Prompt | Your task is to work out how many lines in the data include the word "size". Reply with the number alone.

Collected data

● ● ●

(** [ioReadFull] on what the socket's reads return, one chunk after the other, until it
    ends. *)
Fixpoint ioReadFull (chunks : list bytes) (n : nat) : list bytes * res error bytes :=
  match n, chunks with
  | O, _ => (chunks, Ok [])
  | _, [] => ([], Err ErrEOF)
  | _, c :: chunks =>
      if (n <=? length c)%nat then (drop n c :: chunks, Ok (take n c))
      else match ioReadFull chunks (n - length c) with
           | (chunks, Ok data) => (chunks, Ok (c ++ data))
           | (chunks, Err e) => (chunks, Err e)
           end
  end.

(** [Read(b)] with a buffer of [n] bytes: the bytes copied into it.  The sum of
    offset and length is computed in 32 bits; slicing panics when the bounds are
    out of order or out of range. *)
Definition shm_Read (n : nat) (c : SHMConn) : SHMConn * shm_result bytes :=
  match ioReadFull [signal c] 8 with
  | (_, Err e) => ({| mmapData := mmapData c; signal := [] |}, ShmErr e)
  | (rest, Ok header) =>
      let c := {| mmapData := mmapData c; signal := concat rest |} in
      let offset := Uint32 (take 4 header) in
      let len := Uint32 (drop 4 header) in
      let sum := u32 (offset + len) in
      let size := Z.of_nat (length (mmapData c)) in
      if size <? sum then
        (c, ShmErr (ErrorString ("shm read out of bounds: offset=" +:+ Itoa offset +:+ " length="
                                 +:+ Itoa len +:+ " mmap_size=" +:+ Itoa size)))
      else if sum <? offset then (c, ShmPanic)
      else
        let data := take (Z.to_nat len) (drop (Z.to_nat offset) (mmapData c)) in
        (c, ShmOk (take n data))
  end.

● ● ●

Task solution | 3